Tang Kie Hie, Yusoff Khatijah, Tan Wen Siang
Department of Microbiology, Faculty of Biotechnology and Biomolecular Sciences, Malaysia.
J Virol Methods. 2009 Aug;159(2):194-9. doi: 10.1016/j.jviromet.2009.03.015. Epub 2009 Mar 26.

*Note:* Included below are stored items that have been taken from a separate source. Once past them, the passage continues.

Lemma values_consume :
  exists v, consumes (if st_v_trans dst then for_true 0 (sp_n_layer p) (read_layer_trans p (zlen l))
      else for_true 0 (sp_n_layer p) (read_layer p false (sp_n_embd_v p) (zlen l))) (concat (v_bytes p cx l <$> layers p))
      dst (set_list false v dst) true /\ zlen v = sp_n_layer p /\
    forall il, 0 <= il < sp_n_layer p -> let s := tensor_of (st_v cx) il in let t := tensor_of (st_v dst) il in
      same_shape t (tensor_of v il) /\
      if st_v_trans cx then forall j, 0 <= j < sp_n_embd_v p il ->
        rows_moved s t (tensor_of v il) (j * kv_size (st_cache cx) * v_el p s) (j * size' * v_el p s) (v_el p s) head size' l
      else rows_moved s t (tensor_of v il) 0 0 (v_row p s il) head size' l.
Proof using Hsrc Hdst Hcm Hl Hhead Hfit.
  rewrite (cm_trans _ _ Hcm).
  assert (Hb : forall f g, (if st_v_trans cx then for_true 0 (sp_n_layer p) f else for_true 0 (sp_n_layer p) g) =
    for_true 0 (sp_n_layer p) (fun il => if st_v_trans cx then f il else g il)) by (intros; by destruct (st_v_trans cx)).
  rewrite Hb. clear Hb.
  apply (layers_consume false _ _ (fun il t' => let s := tensor_of (st_v cx) il in let t := tensor_of (st_v dst) il in
    same_shape t t' /\
      if st_v_trans cx then forall j, 0 <= j < sp_n_embd_v p il ->
        rows_moved s t t' (j * kv_size (st_cache cx) * v_el p s) (j * size' * v_el p s) (v_el p s) head size' l
      else rows_moved s t t' 0 0 (v_row p s il) head size' l)).
  - apply Hsrc.
  - apply (cs_v_len _ _ Hdst).
  - intros il v Hil Ht. cbn [tensors] in Ht.
    destruct (cs_v _ _ Hsrc il _ (vget_layer p _ il (cs_v_len _ _ Hsrc) Hil)) as (S1 & S2).
    destruct (cs_v _ _ Hdst il _ (vget_layer p _ il (cs_v_len _ _ Hdst) Hil)) as (D1 & D2).
    rewrite (cm_v _ _ Hcm), (cm_trans _ _ Hcm) in D2. unfold v_bytes. destruct (st_v_trans cx).
    + destruct S2 as (S2 & S3 & S4 & S5), D2 as (D2 & D3 & D4 & D5).
      apply (read_trans_consumes p (tensor_of (st_v cx) il) l il (set_list false v dst) (tensor_of (st_v dst) il) (kv_size (st_cache cx)));
        try done. apply Hcm.
    + destruct S2 as (S2 & S3), D2 as (D2 & D3).
      apply (read_layer_consumes p false (sp_n_embd_v p) (tensor_of (st_v cx) il) l il (set_list false v dst) (tensor_of (st_v dst) il)
        (kv_size (st_cache cx)) size'); try done; [apply Hcm|]. cbn [st_cache set_list set_tensors].
      eapply Z.le_trans; [|exact D3]. apply Z.mul_le_mono_nonneg_r; lia.
Qed.
End data.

Hepatitis B is a major public health problem worldwide which may lead to chronic liver diseases, cirrhosis and hepatocellular carcinoma. An interaction between hepatitis B virus (HBV) envelope protein, particularly the PreS1 region, and a specific cell surface receptor is believed to be the initial step of HBV infection through attachment to hepatocytes. In order to develop a gene delivery system, bacteriophage T7 was modified genetically to display polypeptides of the PreS1 region. A recombinant T7 phage displaying amino acids 60-108 of the PreS1 region (PreS1(60-108)) was demonstrated to be most effective in transfecting HepG2 cells in a dose- and time-dependant manner. The phage genome was recovered from the cell lysate and confirmed by PCR whereas the infectious form of the internalized phage was measured by a plaque-forming assay. The internalized phage exhibited the appearance of green fluorescent dots when examined by immunofluorescence microscopy. Surface modification, particularly by displaying the PreS1(60-108) enhanced phage uptake, resulting in more efficient in vitro gene transfer. The ability of the recombinant phage to transfect HepG2 cells demonstrates the potential of the phage display system as a gene therapy for liver cancer.
乙型肝炎是全球主要的公共卫生问题,可能导致慢性肝病、肝硬化和肝细胞癌。乙肝病毒(HBV)包膜蛋白尤其是前S1区与特定细胞表面受体之间的相互作用被认为是HBV通过附着于肝细胞而感染的起始步骤。为了开发一种基因递送系统,对噬菌体T7进行了基因改造,使其展示前S1区的多肽。一种展示前S1区第60 - 108位氨基酸(PreS1(60 - 108))的重组T7噬菌体被证明在以剂量和时间依赖方式转染HepG2细胞方面最有效。噬菌体基因组从细胞裂解物中回收并通过PCR进行确认,而内化噬菌体的感染形式则通过噬斑形成试验进行测定。通过免疫荧光显微镜检查时,内化的噬菌体呈现绿色荧光点的外观。表面修饰,特别是展示PreS1(60 - 108)可增强噬菌体摄取,从而导致更有效的体外基因转移。重组噬菌体转染HepG2细胞的能力证明了噬菌体展示系统作为肝癌基因治疗方法的潜力。